US-sanctioned crypto exchange blames Western intelligence for $15M cyberattack

A US-sanctioned cryptocurrency exchange based in Kyrgyzstan has suspended operations after suffering a multimillion-dollar cyberattack it claims was orchestrated Grinex, which faces American sanctions for allegedly facilitating ransomware operations, reported a $13 million theft but blockchain researchers at TRM identified approximately $15 million in stolen assets across 70 drained cryptocurrency addresses. The exchange said the sophisticated attack specifically targeted its Russian user base. "The digital footprints and nature of the attack indicate an unprecedented level of resources and technology available exclusively to the structures of unfriendly states," Grinex stated, suggesting Western government involvement aimed at damaging "Russia's financial sovereignty." Research firm TRM discovered that a second Kyrgyzstan-based exchange, TokenSpot, was breached simultaneously, with both platforms becoming inoperable on Wednesday. TRM identified TokenSpot as a front for Grinex, which itself was previously sanctioned as a rebrand of Garantex exchange.
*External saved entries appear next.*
(* ===== verification/Receiving.v ===== *)
(** * Receiving: timestamp-based delivery and the receiver's clock *)

From S2P Require Import Prelude Buf Errors Seq Time Timestamp Rtt Drift PacketTypes SendBuffer RecvBuffer KeyMaterial Crypto Config Event Fragment ConnState Rekey Arq Conn ConnInv ConnStart Session.

(** ** Popping in sequence order *)

(** The packets held among the first [m] positions, in order. *)
Definition held (rb : RecvBuffer) (m : nat) : list DataPacket := omap (rb_at rb) (List.seq 0 m).

Lemma omap_seq_shift {A} (f : nat -> option A) n m :
  omap f (List.seq n m) = omap (fun i => f (n + i)%nat) (List.seq 0 m).
Proof.
  replace (List.seq n m) with (List.map (Nat.add n) (List.seq 0 m)).
  - induction (List.seq 0 m) as [|i l IH]; [done|]. cbn [List.map omap list_omap]. by rewrite IH.
  - revert n. induction m as [|m IH]; intros n; [done|]. cbn [List.seq List.map].
    rewrite Nat.add_0_r. f_equal. rewrite <- (IH 1%nat), List.map_map, <- (IH (S n)).
    apply List.map_ext. intros. lia.
Qed.

Lemma held_app rb n m :
  held rb (n + m) = held rb n ++ omap (fun i => rb_at rb (n + i)) (List.seq 0 m).
Proof. unfold held. rewrite List.seq_app, omap_app. f_equal. apply omap_seq_shift. Qed.

Lemma held_before_earliest rb pos p : rb_earliest rb pos p -> held rb (S pos) = [p].
Proof.
  intros [Hp Hn]. replace (S pos) with (pos + 1)%nat by lia. rewrite held_app. cbn.
  rewrite Nat.add_0_r, Hp.
  enough (held rb pos = []) as -> by done.
  unfold held. assert (forall i, i ∈ List.seq 0 pos -> rb_at rb i = None) as H.
  { intros i [_ Hi]%elem_of_seq. by apply Hn. }
  revert H. generalize (List.seq 0 pos) as l. induction l as [|i l IH]; intros H; [done|].
  cbn [omap list_omap]. rewrite H by apply list_elem_of_here. apply IH.
  intros j Hj. apply H. by apply list_elem_of_further.
Qed.

(** The buffer once its first [m] positions are gone. *)
Definition past (rb : RecvBuffer) (m : nat) : RecvBuffer :=
  MkRecvBuffer (seq_add (rb_base rb) (Z.of_nat m)) (drop m (rb_slots rb))
    (present_count (drop m (rb_slots rb))).

Lemma past_0 rb : rb_ok rb -> past rb 0 = rb.
Proof.
  intros Hok. unfold past. rewrite drop_0, seq_add_0 by apply Hok.
  rewrite <- (rb_ok_count _ Hok). by destruct rb.
Qed.

Lemma past_past rb n m : past (past rb n) m = past rb (n + m).
Proof.
  unfold past. cbn [rb_base rb_slots]. rewrite drop_drop, seq_add_add.
  do 2 f_equal; lia.
Qed.

Lemma held_past rb pos p m :
  rb_earliest rb pos p -> held rb (S pos + m) = p :: held (past rb (S pos)) m.
Proof.
  intros He. rewrite held_app, (held_before_earliest _ _ _ He). cbn [app]. f_equal.
  unfold held, past. induction (List.seq 0 m) as [|i l IH]; [done|]. cbn [omap list_omap].
  by rewrite rb_at_drop, IH.
Qed.

(** ** Delivery *)

(** What decides when a packet is due. *)
Definition clock_fields (c : Connection) :=
  (cn_tsbpd_base c, cn_ts_wrap c, cn_drift c, cn_latency c).

Lemma play_time_clock c c' ts :
  clock_fields c' = clock_fields c -> tsbpd_play_time c' ts = tsbpd_play_time c ts.
Proof.
  unfold clock_fields, tsbpd_play_time, tsbpd_expected_arrival. by intros [= -> -> -> ->].
Qed.

(** Due at [now]. *)
Definition is_due (c : Connection) (now : Instant) (p : DataPacket) : Prop :=
  exists t, tsbpd_play_time c (dp_timestamp p) = Some t /\ t <= now.

(** The messages a run of packets completes, and the reassembler they leave. *)
Definition delivered (c : Connection) (ps : list DataPacket) : list (list byte) * Reassembler :=
  foldl ra_step ([], cn_reassembler c) ps.

Lemma ra_fold_prefix ms r ps :
  foldl ra_step (ms, r) ps =
    (ms ++ fst (foldl ra_step ([], r) ps), snd (foldl ra_step ([], r) ps)).
Proof.
  revert ms r. induction ps as [|p ps IH]; intros ms r; cbn [foldl]; [by rewrite app_nil_r|].
  unfold ra_step at 2 4 6. destruct (ra_push r p) as [m r'].
  rewrite IH, (IH ([] ++ _)). cbn [fst snd]. by rewrite app_assoc.
Qed.

Lemma deliver_one_exact c pos p :
  conn_ok c -> rb_earliest (cn_recv_buffer c) pos p ->
  cn_recv_buffer (deliver_one c) = past (cn_recv_buffer c) (S pos) /\
  clock_fields (deliver_one c) = clock_fields c /\
  cn_outputs (deliver_one c) = cn_outputs c /\
  cn_events (deliver_one c) = cn_events c ++ (EvDataReceived <$> fst (delivered c [p])) /\
  cn_reassembler (deliver_one c) = snd (delivered c [p]).
Proof.
  intros Hok He. unfold deliver_one, delivered. cbn [foldl]. unfold ra_step.
  rewrite (rb_pop_earliest _ _ _ (ok_recv _ Hok) He). cbv zeta.
  change (cn_reassembler (_ <| cn_stats -> st_packets_dropped ::= _ |>)) with (cn_reassembler c).
  destruct (ra_push (cn_reassembler c) p) as [[m|] ra]; split_and!; try reflexivity.
  symmetry. apply app_nil_r.
Qed.

Lemma deliver_loop_exact fuel now c :
  conn_ok c -> (length (rb_slots (cn_recv_buffer c)) < fuel)%nat ->
  exists m c', let ps := held (cn_recv_buffer c) m in
    deliver_loop fuel now c = Ret c' /\ conn_ok c' /\
    cn_recv_buffer c' = past (cn_recv_buffer c) m /\
    clock_fields c' = clock_fields c /\
    Forall (is_due c now) ps /\
    cn_events c' = cn_events c ++ (EvDataReceived <$> fst (delivered c ps)) /\
    cn_reassembler c' = snd (delivered c ps) /\
    match rb_peek (cn_recv_buffer c') with
    | None => cn_outputs c' = cn_outputs c ++ [ClearTimer TiTsbpd]
    | Some (_, ts) =>
        match tsbpd_play_time c ts with
        | None => cn_outputs c' = cn_outputs c
        | Some t => now < t /\ cn_outputs c' = cn_outputs c ++ [SetTimer TiTsbpd (since t now)]
        end
    end.
Proof.
  revert c. induction fuel as [|fuel IH]; intros c Hok Hf; [lia|]. cbn [deliver_loop].
  pose proof (ok_recv _ Hok) as Hrb.
  assert (forall c', conn_ok c' -> cn_recv_buffer c' = cn_recv_buffer c ->
    cn_events c' = cn_events c -> cn_reassembler c' = cn_reassembler c ->
    clock_fields c' = clock_fields c -> conn_ok c' /\
    cn_recv_buffer c' = past (cn_recv_buffer c) 0 /\ clock_fields c' = clock_fields c /\
    Forall (is_due c now) (held (cn_recv_buffer c) 0) /\
    cn_events c' = cn_events c ++ (EvDataReceived <$> fst (delivered c (held (cn_recv_buffer c) 0))) /\
    cn_reassembler c' = snd (delivered c (held (cn_recv_buffer c) 0))) as Hstop.
  { intros c' H1 H2 H3 H4 H5. rewrite past_0, H2, H3, H4, H5 by done. cbn.
    split_and!; try done. by rewrite app_nil_r. }
  destruct (rb_peek (cn_recv_buffer c)) as [[q ts]|] eqn:E.
  2: { exists 0%nat. eexists. split; [reflexivity|].
       destruct (Hstop (push_output (ClearTimer TiTsbpd) c)) as (? & ? & ? & ? & ? & ?); try reflexivity.
       { eapply adv_ok, push_output_advance; [exact Hok|apply _]. }
       split_and!; try assumption.
       change (cn_recv_buffer (push_output (ClearTimer TiTsbpd) c)) with (cn_recv_buffer c).
       by rewrite E. }
  destruct (tsbpd_play_time c ts) as [t|] eqn:Et.
  2: { exists 0%nat, c. split; [reflexivity|].
       destruct (Hstop c) as (? & ? & ? & ? & ? & ?); try done.
       split_and!; try assumption. by rewrite E, Et. }
  destruct (Z.ltb_spec now t) as [Hlt|Hge].
  { exists 0%nat. eexists. split; [reflexivity|].
    destruct (Hstop (push_output (SetTimer TiTsbpd (since t now)) c)) as (? & ? & ? & ? & ? & ?);
      try reflexivity.
    { eapply adv_ok, push_output_advance; [exact Hok|apply _]. }
    split_and!; try assumption.
    change (cn_recv_buffer (push_output _ c)) with (cn_recv_buffer c). by rewrite E, Et. }
  destruct (rb_peek_earliest _ _ _ Hrb E) as (pos & p & He & <- & <-).
  destruct (deliver_one_advance c pos p Hok He) as [H1 H2].
  destruct (deliver_one_exact c pos p Hok He) as (Er & Ek & Eo & Ee & Ea).
  destruct (IH (deliver_one c) (adv_ok _ _ H1) ltac:(lia))
    as (m & c' & El & Hok' & Hr' & Hk' & Hdue & Hev & Hra & Hend).
  exists (S pos + m)%nat, c'. cbv zeta. rewrite (held_past _ _ _ _ He).
  rewrite Er in *. split; [exact El|]. split; [exact Hok'|].
  split; [by rewrite Hr', past_past|]. split; [congruence|].
  assert (delivered c (p :: held (past (cn_recv_buffer c) (S pos)) m) =
    (fst (delivered c [p]) ++ fst (delivered (deliver_one c) (held (past (cn_recv_buffer c) (S pos)) m)),
     snd (delivered (deliver_one c) (held (past (cn_recv_buffer c) (S pos)) m)))) as Ed.
  { unfold delivered. rewrite Ea. unfold delivered. cbn [foldl].
    destruct (ra_step ([], cn_reassembler c) p) as [ms r]. cbn [fst snd]. apply ra_fold_prefix. }
  rewrite Ed. cbn [fst snd]. split_and!.
  - constructor; [by exists t|]. eapply Forall_impl; [exact Hdue|]. intros x (tx & Hx & Hle).
    exists tx. split; [|done]. by rewrite <- (play_time_clock c (deliver_one c)).
  - by rewrite Hev, Ee, fmap_app, app_assoc.
  - exact Hra.
  - rewrite <- Eo. destruct (rb_peek (cn_recv_buffer c')) as [[q' ts']|]; [|exact Hend].
    by rewrite <- (play_time_clock c (deliver_one c)).
Qed.

(** C19 (functional).  Timestamp-based delivery.  One delivery pass hands over
    exactly the held packets before some position, in sequence order, skipping
    the ones that never came: every delivered packet's play time has come, and
    the pass stops only when the buffer is empty (the timer is then disarmed) or
    the next held packet is not due yet (the timer is then armed for exactly its
    play time).  The application sees the messages these packets complete, in
    order, after whatever it had not read yet. *)
Theorem delivery_hands_over_what_is_due (now : Instant) (c : Connection) :
  conn_ok c ->
  exists m c', let ps := held (cn_recv_buffer c) m in
    deliver_tsbpd now c = Ret c' /\ conn_ok c' /\
    rb_base (cn_recv_buffer c') = seq_add (rb_base (cn_recv_buffer c)) (Z.of_nat m) /\
    (forall i, rb_at (cn_recv_buffer c') i = rb_at (cn_recv_buffer c) (m + i)) /\
    Forall (is_due c now) ps /\
    cn_events c' = cn_events c ++ (EvDataReceived <$> fst (delivered c ps)) /\
    match rb_peek (cn_recv_buffer c') with
    | None => cn_outputs c' = cn_outputs c ++ [ClearTimer TiTsbpd]
    | Some (_, ts) =>
        match tsbpd_play_time c ts with
        | None => cn_outputs c' = cn_outputs c
        | Some t => now < t /\ cn_outputs c' = cn_outputs c ++ [SetTimer TiTsbpd (since t now)]
        end
    end.
Proof.
  intros Hok.
  destruct (deliver_loop_exact (S (length (rb_slots (cn_recv_buffer c)))) now c Hok ltac:(lia))
    as (m & c' & E & Hok' & Hr & _ & Hdue & Hev & _ & Hend).
  exists m, c'. cbv zeta. split; [exact E|]. split; [exact Hok'|].
  split; [by rewrite Hr|]. split; [intros i; rewrite Hr; apply rb_at_drop|]. done.
Qed.

(** A connected receiver that holds packets 0, 1 and 3 of a stream. *)
Definition ex_receiving : Connection :=
  (ex_connected None None)
    <| cn_recv_buffer := rb_insert_all (rb_new (MkSeq 10)) (ex_packet (MkSeq 10) <$> [0; 3; 1]%nat) |>
    <| cn_tsbpd_base := Some (from_micros 0, 0) |> <| cn_ts_wrap := Some (wrap_new (from_micros 0)) |>.

Lemma ex_receiving_ok : conn_ok ex_receiving.
Proof.
  destruct (ex_connected_ok None None ltac:(done)) as [K1 K2 K3 K4 K5 K6 K7 K8 K9].
  constructor; try assumption.
  assert (holds_exactly (rb_insert_all (rb_new (MkSeq 10)) (ex_packet (MkSeq 10) <$> [0; 3; 1]%nat))
    (MkSeq 10) (ex_packet (MkSeq 10)) (reverse [0; 3; 1]%nat ++ [])) as (H & _); [|exact H].
  apply holds_exactly_insert_all; [done| |by apply rb_new_holds]. repeat constructor; lia.
Qed.

Lemma delivery_hands_over_what_is_due_witness :
  exists m c', deliver_tsbpd 120000000 ex_receiving = Ret c' /\
    Forall (is_due ex_receiving 120000000) (held (cn_recv_buffer ex_receiving) m).
Proof.
  destruct (delivery_hands_over_what_is_due 120000000 ex_receiving) as (m & c' & E & _ & _ & _ & H & _).
  - apply ex_receiving_ok.
  - exists m, c'. split; [exact E|exact H].
Defined.

(** ** The play-out clock *)

(** Packets accepted at the given instants, stamped by the sender's clock. *)
Definition anchor_all (arrivals : list (Z * Instant)) (c : Connection) : Connection :=
  foldl (fun c a => anchor_tsbpd (wire_of a.1) a.2 c) c arrivals.

Definition newest (t0 : Z) (arrivals : list (Z * Instant)) : Z :=
  foldl (fun M a => Z.max M a.1) t0 arrivals.

Lemma anchor_all_tracks arrivals c t0 r0 w M :
  cn_tsbpd_base c = Some (wire_of t0, r0) -> cn_ts_wrap c = Some w -> wrap_tracks w M ->
  within_window M (fst <$> arrivals) ->
  cn_tsbpd_base (anchor_all arrivals c) = Some (wire_of t0, r0) /\
  (exists w', cn_ts_wrap (anchor_all arrivals c) = Some w' /\ wrap_tracks w' (newest M arrivals)) /\
  cn_drift (anchor_all arrivals c) = cn_drift c /\ cn_latency (anchor_all arrivals c) = cn_latency c.
Proof.
  revert c w M. induction arrivals as [|[t r] l IH]; intros c w M Hb Hw Ht Hwin; cbn in *.
  { split_and!; try done. by exists w. }
  destruct Hwin as (Ht1 & Ht2 & Hwin).
  assert (cn_tsbpd_base (anchor_tsbpd (wire_of t) r c) = Some (wire_of t0, r0) /\
    cn_ts_wrap (anchor_tsbpd (wire_of t) r c) = Some (wrap_observe w (wire_of t)) /\
    cn_drift (anchor_tsbpd (wire_of t) r c) = cn_drift c /\
    cn_latency (anchor_tsbpd (wire_of t) r c) = cn_latency c) as (E1 & E2 & E3 & E4).
  { unfold anchor_tsbpd. rewrite Hb. split_and!; try done.
    change ((fun w => wrap_observe w (wire_of t)) <$> cn_ts_wrap c = Some (wrap_observe w (wire_of t))).
    by rewrite Hw. }
  destruct (IH _ _ _ E1 E2 (wrap_observe_tracks w M t Ht Ht1 Ht2) Hwin) as (F1 & F2 & F3 & F4).
  split_and!; [done|done|etransitivity; [exact F3|exact E3]|etransitivity; [exact F4|exact E4]].
Qed.

(** C20 (bounds).  The play-out clock follows the sender's clock through any
    number of timestamp wraps.  The wire carries 32 bits (71 minutes) of the
    sender's microsecond clock; if consecutive accepted packets are less than
    half a wrap apart, then after any such run a packet sent at true time [t]
    plays at the first packet's arrival, plus the true time since it was sent
    (corrected by the measured drift), plus the negotiated latency. *)
Theorem play_time_follows_the_sender_clock (c : Connection) (t0 r0 t : Z)
  (arrivals : list (Z * Instant)) :
  cn_tsbpd_base c = None -> 0 <= t0 < 4294967296 -> within_window t0 (fst <$> arrivals) ->
  - 2147483648 <= t - newest t0 arrivals < 2147483648 ->
  tsbpd_play_time (anchor_all ((t0, r0) :: arrivals) c) (wire_of t) =
    Some (apply_signed r0 (t - t0 + drift_correction_us (cn_drift c)) + cn_latency c).
Proof.
  intros Hb Ht0 Hwin Ht. cbn [anchor_all foldl fst snd].
  assert (anchor_tsbpd (wire_of t0) r0 c =
    c <| cn_tsbpd_base := Some (wire_of t0, r0) |> <| cn_ts_wrap := Some (wrap_new (wire_of t0)) |>) as ->
    by (unfold anchor_tsbpd; by rewrite Hb).
  set (c1 := c <| cn_tsbpd_base := _ |> <| cn_ts_wrap := _ |>).
  destruct (anchor_all_tracks arrivals c1 t0 r0 (wrap_new (wire_of t0)) t0 eq_refl eq_refl
    (wrap_new_tracks t0 Ht0) Hwin) as (E1 & (w & E2 & Hw) & E3 & E4).
  fold (anchor_all arrivals c1). unfold tsbpd_play_time, tsbpd_expected_arrival.
  rewrite E1, E2. cbn [mbind option_bind]. rewrite E3, E4.
  rewrite (wrap_offset_tracks w _ t Hw Ht).
  replace (ts_as_micros (wire_of t0)) with t0; [done|].
  unfold ts_as_micros, wire_of, wrap32. cbn. by rewrite Z.mod_small.
Qed.

Lemma play_time_follows_the_sender_clock_witness :
  let arrivals := [(4294967290, 5000); (4294967300, 9000)] in
  tsbpd_play_time (anchor_all ((4294960000, 1000) :: arrivals) (ex_connected None None)) (wire_of 4294968000) =
    Some (apply_signed 1000 8000 + 120000000).
Proof.
  cbv zeta.
  apply (play_time_follows_the_sender_clock (ex_connected None None) 4294960000 1000 4294968000
    [(4294967290, 5000); (4294967300, 9000)]).
  - reflexivity.
  - lia.
  - cbn. lia.
  - cbn. lia.
Defined.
The U.S. Treasury Department sanctioned Garantex in 2022 for processing over $100 million in transactions linked to ransomware actors and other cybercriminal activities. Grinex faced sanctions last year following TRM's analysis that it likely served as a Garantex front operation. Grinex has reported the incident to law enforcement and initiated criminal proceedings while suspending all exchange operations indefinitely.